The one included study by Nagle et al.1 did not indicate any significant benefits to patients administered with a dose of penicillin for the management of pain in relation to irreversible pulpitis. The role of bacteria in the pathogenesis of irreversible pulpitis caused by caries is well known, however, it has been demonstrated that the pulp is bacterium free in early irreversible pulpitis.

Reports of pain associated with irreversible pulpitis are variable with the classical symptom being one of lingering pain following the application of a thermal stimulus. The degree of pain experienced is often associated with the nature and extent of inflammation in the pulp.

However, factors such as pain threshold and physiological wellbeing of the patient are also important factors. The reported case in this review only indicates the patient's experience of pain (mild, moderate or severe), which is subjective and could be dependent on individual pain threshold.
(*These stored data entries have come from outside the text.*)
Lemma parse_digits_append : forall s1 s2 acc,
  parse_digits (append s1 s2) acc =
  match parse_digits s1 acc with Some v => parse_digits s2 v | None => None end.
Proof.
  induction s1 as [|c s1 IH]; intros s2 acc; cbn [append parse_digits]; [reflexivity|].
  destruct (digit_val c); [apply IH | reflexivity].
Qed.

(** The rendering starts with a digit and reads back as the number. *)
Lemma format_uint_parse : forall f n, (1 <= f)%nat -> 0 <= n < 10 ^ Z.of_nat f ->
  (exists c rest d, format_uint f n = String c rest /\ digit_val c = Some d) /\
  parse_digits (format_uint f n) 0 = Some n.
Proof.
  induction f as [|f IH]; intros n Hf Hn; [lia|].
  cbn [format_uint].
  destruct (Z.ltb_spec n 10) as [Hlt|Hge].
  - split.
    + exists (digit_char n), EmptyString, n. split; [reflexivity|].
      apply digit_val_digit_char; lia.
    + cbn [parse_digits]. rewrite digit_val_digit_char by lia. reflexivity.
  - assert (Hq : 1 <= n / 10) by (apply Z.div_le_lower_bound; lia).
    assert (Hf' : (1 <= f)%nat).
    { destruct f; [|lia]. simpl in Hn. lia. }
    assert (Hb : 0 <= n / 10 < 10 ^ Z.of_nat f).
    { split; [lia|]. apply Z.div_lt_upper_bound; [lia|].
      rewrite Nat2Z.inj_succ, Z.pow_succ_r in Hn by lia. lia. }
    destruct (IH (n / 10) Hf' Hb) as [(c & rest & d & Hfmt & Hd) Hp].
    split.
    + exists c, (append rest (String (digit_char (n mod 10)) EmptyString)), d.
      rewrite Hfmt. split; [reflexivity | exact Hd].
    + rewrite parse_digits_append, Hp. cbn [parse_digits].
      rewrite digit_val_digit_char by (apply Z.mod_pos_bound; lia).
      f_equal. pose proof (Z.div_mod n 10 ltac:(lia)). lia.
Qed.

(** X2: [strconv.ParseInt(_, 10, 64)] reads the decimal rendering of
    every [int64] value back as that value: a client that writes
    [size=N] or [buffer=N] in decimal gets exactly [N]. *)
Theorem parse_int_format_int : forall v, - cutoff <= v < cutoff ->
  parse_int (format_int v) = Some v.
Proof.
  intros v Hv.
  assert (Hc : cutoff = 9223372036854775808) by reflexivity.
  assert (H19 : 10 ^ Z.of_nat 19 = 10000000000000000000) by reflexivity.
  unfold format_int.
  destruct (Z.ltb_spec v 0) as [Hneg|Hpos].
  - destruct (format_uint_parse 19 (- v) ltac:(lia) ltac:(lia))
      as [(c & rest & d & Hfmt & Hd) Hp].
    cbn [parse_int]. replace (Ascii.eqb "-"%char "+"%char) with false by reflexivity.
    replace (Ascii.eqb "-"%char "-"%char) with true by reflexivity.
    cbv iota beta. unfold parse_uint. rewrite Hfmt. rewrite <- Hfmt, Hp.
    destruct (Z.gtb_spec (- v) cutoff); [lia|]. f_equal. lia.
  - destruct (format_uint_parse 19 v ltac:(lia) ltac:(lia))
      as [(c & rest & d & Hfmt & Hd) Hp].
    rewrite Hfmt. unfold parse_int.
    replace (Ascii.eqb c "+"%char) with false
      by (destruct (Ascii.eqb_spec c "+"%char); [subst c; discriminate | reflexivity]).
    replace (Ascii.eqb c "-"%char) with false
      by (destruct (Ascii.eqb_spec c "-"%char); [subst c; discriminate | reflexivity]).
    cbv iota beta. unfold parse_uint. rewrite <- Hfmt, Hp.
    destruct (Z.geb_spec v cutoff); [lia | reflexivity].
Qed.

Lemma parse_int_format_int_witness :
  parse_int (format_int (-32768)) = Some (-32768).
Proof.
  apply parse_int_format_int.
  assert (cutoff = 9223372036854775808) by reflexivity. lia.
Defined.

(** ** The request parameters *)

(** X3: the handler depends on the query only through the first values
    of [size] and [buffer]: other parameters, and later repetitions of
    these two, are ignored. *)
Theorem serve_http_first_values : forall fuel e q1 q2,
  query_get q1 "size"%string = query_get q2 "size"%string ->
  query_get q1 "buffer"%string = query_get q2 "buffer"%string ->
  serve_http fuel e q1 = serve_http fuel e q2.
Proof.
  intros fuel e q1 q2 Hs Hb. unfold serve_http, get_param.
  rewrite Hs, Hb. reflexivity.
Qed.

Lemma serve_http_first_values_witness :
  serve_http 10 env_ok q_5_2 =
  serve_http 10 env_ok (q_5_2 ++ [("size"%string, "7"%string); ("x"%string, "y"%string)]).
Proof. apply serve_http_first_values; reflexivity. Defined.

(** ** The shape of every run of the copy loop *)

Lemma read_size_le : forall p B, 0 < p -> read_size p B <= p.
Proof. intros p B Hp. unfold read_size. destruct (Z.gtb_spec p B); lia. Qed.

Lemma step_continue : forall e B st st',
  step e B st = Continue st' ->
  let c := read_size (pending st) B in
  read_res e (iter st) c = mk_io c false /\
  write_res e (iter st) c = mk_io c false /\
  st' = mk_lstate (pending st - c) (Datatypes.S (iter st))
          (trace st ++ [EvRead c (mk_io c false); EvWrite c (mk_io c false)]).
Proof.
  intros e B [p i tr] st' H c. unfold step in H. cbn [pending iter trace] in *.
  fold (read_size p B) in H. fold c in H |- *.
  destruct (read_res e i c) as [n1 f1] eqn:Er.
  destruct (write_res e i c) as [n2 f2] eqn:Ew.
  cbn [io_failed io_n] in H.
  destruct f1; [discriminate|]. destruct (Z.eqb_spec n1 c); [subst n1|discriminate].
  destruct f2; [discriminate|]. destruct (Z.eqb_spec n2 c); [subst n2|discriminate].
  injection H as <-. rewrite <- app_assoc. repeat split.
Qed.

Lemma step_abort : forall e B st st',
  step e B st = Abort st' ->
  exists tl, st' = mk_lstate (pending st) (iter st) (trace st ++ tl) /\
             aborted_tail e B (pending st) tl.
Proof.
  intros e B [p i tr] st' H. unfold step in H. cbn [pending iter trace] in *.
  fold (read_size p B) in H. unfold aborted_tail.
  set (c := read_size p B) in *.
  destruct (io_failed (read_res e i c)) eqn:F1.
  { injection H as <-. eexists. split; [reflexivity|]. left. exists i. split; [reflexivity|]. left. exact F1. }
  destruct (Z.eqb_spec (io_n (read_res e i c)) c) as [E1|E1]; cbn [negb] in H.
  2: { injection H as <-. eexists. split; [reflexivity|]. left. exists i. split; [reflexivity|]. right. exact E1. }
  assert (Hr : read_res e i c = mk_io c false)
    by (destruct (read_res e i c); cbn in *; subst; reflexivity).
  rewrite Hr in H.
  destruct (io_failed (write_res e i c)) eqn:F2.
  { injection H as <-. eexists. split; [rewrite <- app_assoc; reflexivity|].
    right. exists i. repeat split; [exact Hr|]. left. exact F2. }
  destruct (Z.eqb_spec (io_n (write_res e i c)) c) as [E2|E2]; cbn [negb] in H; [discriminate|].
  injection H as <-. eexists. split; [rewrite <- app_assoc; reflexivity|].
  right. exists i. repeat split; [exact Hr|]. right. exact E2.
Qed.

Lemma run_loop_shape : forall fuel e B st,
  let r := run_loop fuel e B st in
  exists cs tl,
    trace (snd r) = trace st ++ chunk_events cs ++ tl /\
    pending (snd r) = pending st - sum_list cs /\
    (cs <> [] -> 0 <= pending (snd r)) /\
    match fst r with
    | LoopAborted => 0 < pending (snd r) /\ aborted_tail e B (pending (snd r)) tl
    | LoopDone => tl = [] /\ pending (snd r) <= 0
    | LoopOutOfFuel => tl = [] /\ 0 < pending (snd r)
    end.
Proof.
  induction fuel as [|fuel IH]; intros e B st r; subst r; cbn [run_loop].
  - exists [], []. cbn [chunk_events flat_map sum_list fold_right].
    rewrite !app_nil_r, Z.sub_0_r.
    destruct (Z.gtb_spec (pending st) 0); cbn [fst snd];
      (split; [reflexivity | split; [reflexivity | split; [congruence | split; [reflexivity | lia]]]]).
  - destruct (Z.gtb_spec (pending st) 0) as [Hpos|Hle].
    + destruct (step e B st) as [st'|st'] eqn:Hs.
      * destruct (step_continue e B st st' Hs) as (_ & _ & ->).
        set (c := read_size (pending st) B).
        pose proof (read_size_le (pending st) B Hpos) as Hc. fold c in Hc.
        destruct (IH e B (mk_lstate (pending st - c) (Datatypes.S (iter st))
                   (trace st ++ [EvRead c (mk_io c false); EvWrite c (mk_io c false)])))
          as (cs & tl & Htr & Hp & Hnn & Hm).
        cbn [trace pending] in Htr, Hp.
        exists (c :: cs), tl.
        split; [rewrite Htr, <- !app_assoc; reflexivity|].
        split; [cbn [sum_list fold_right] in *; unfold sum_list in Hp; lia|].
        split; [|exact Hm].
        intros _. destruct cs as [|c' cs']; [|apply Hnn; discriminate].
        cbn in Hp. lia.
      * destruct (step_abort e B st st' Hs) as (tl & -> & Ht).
        exists [], tl. cbn [fst snd trace pending chunk_events flat_map sum_list fold_right].
        split; [reflexivity|]. split; [lia|]. split; [congruence|]. split; [lia | exact Ht].
    + exists [], []. cbn [fst snd chunk_events flat_map sum_list fold_right].
      rewrite !app_nil_r. split; [reflexivity|]. split; [lia|]. split; [congruence|].
      split; [reflexivity | lia].
Qed.

(** ** The shape of every run of the handler *)

(** X4: every run of the handler is one of: a 400 with nothing else; a
    failed open and a 500; the 200 headers, a panic in [make] and the
    [Close]; the 200 headers and a fatal out-of-memory error in [make],
    with no [Close]; or the 200 headers, a run of chunks each read in full and
    then written in full, at most one failed iteration (a failed or
    short read, or a full read and a failed or short write), and the
    [Close] once the handler has returned.  In particular nothing is
    written that was not first read in full, and nothing but [Close]
    follows a failure. *)
Theorem serve_http_shape : forall fuel e q,
  let r := serve_http fuel e q in
  r = mk_result Returned [EvWriteHeader 400] \/
  r = mk_result Returned [EvOpenFailed; EvWriteHeader 500] \/
  r = mk_result Panicked (headers_200 ++ [EvClose]) \/
  r = mk_result Fatal headers_200 \/
  exists B p cs tl,
    res_trace r = headers_200 ++ chunk_events cs ++ tl ++
                  (if finished (res_outcome r) then [EvClose] else []) /\
    res_outcome r <> Panicked /\ res_outcome r <> Fatal /\
    (tl = [] \/ (res_outcome r = Returned /\ aborted_tail e B p tl)).
Proof.
  intros fuel e q r. subst r. unfold serve_http.
  destruct (get_param q "size"%string defaultDataSize) as [S|]; [|left; reflexivity].
  destruct (get_param q "buffer"%string defaultBufferSize) as [B|]; [|left; reflexivity].
  destruct (open_ok e); cbn [negb]; [|right; left; reflexivity].
  destruct (make_panics B); [right; right; left; reflexivity|].
  destruct (alloc_fails e B); [right; right; right; left; reflexivity|].
  right; right; right; right.
  pose proof (run_loop_shape fuel e B (mk_lstate S 0 headers_200)) as Hsh. cbv zeta in Hsh.
  destruct (run_loop fuel e B (mk_lstate S 0 headers_200)) as [o st].
  cbn [fst snd trace] in Hsh. destruct Hsh as (cs & tl & Htr & _ & _ & Hm).
  destruct o; cbn [res_trace res_outcome finished].
  - destruct Hm as [-> _]. exists B, 0, cs, []. rewrite Htr, <- !app_assoc.
    split; [reflexivity|]. split; [discriminate|]. split; [discriminate | left; reflexivity].
  - destruct Hm as [_ Ht]. exists B, (pending st), cs, tl. rewrite Htr, <- !app_assoc.
    split; [reflexivity|]. split; [discriminate|].
    split; [discriminate | right; split; [reflexivity | exact Ht]].
  - destruct Hm as [-> _]. exists B, 0, cs, []. rewrite Htr, !app_nil_r.
    split; [reflexivity|]. split; [discriminate|]. split; [discriminate | left; reflexivity].
Qed.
Further, the study does not indicate at what point in the participants' pain experience they were required to take drugs for pain control (for example, when pain became unbearable or when they first perceived pain).

The lack of sufficient sample size in this reviewed study makes it difficult to identify the possible influence of variables. However, because irreversible pulpal pain is mainly associated with the inflammatory process and bacteria are rarely involved, the usefulness of antibiotics is questionable.

Overall the lack of sufficient studies seriously affects the objectives of this review and prevents the authors from making a reasonable recommendation on the usefulness of antibiotics for controlling pain associated with irreversible pulpitis.

Practice point

  • In the light of an increased potential for antibiotic resistance and insufficient evidence to indicate the benefits of antibiotics in controlling pain due to irreversible pulpitis, dentists should desist from the practice of prescribing antibiotics for early irreversible pulpitis.

  • The use of analgesics in controlling pain due to irreversible pulpitis should be dependent on severity of perceived pain and in scenarios where there is a limitation in undertaking immediate pulp extirpation.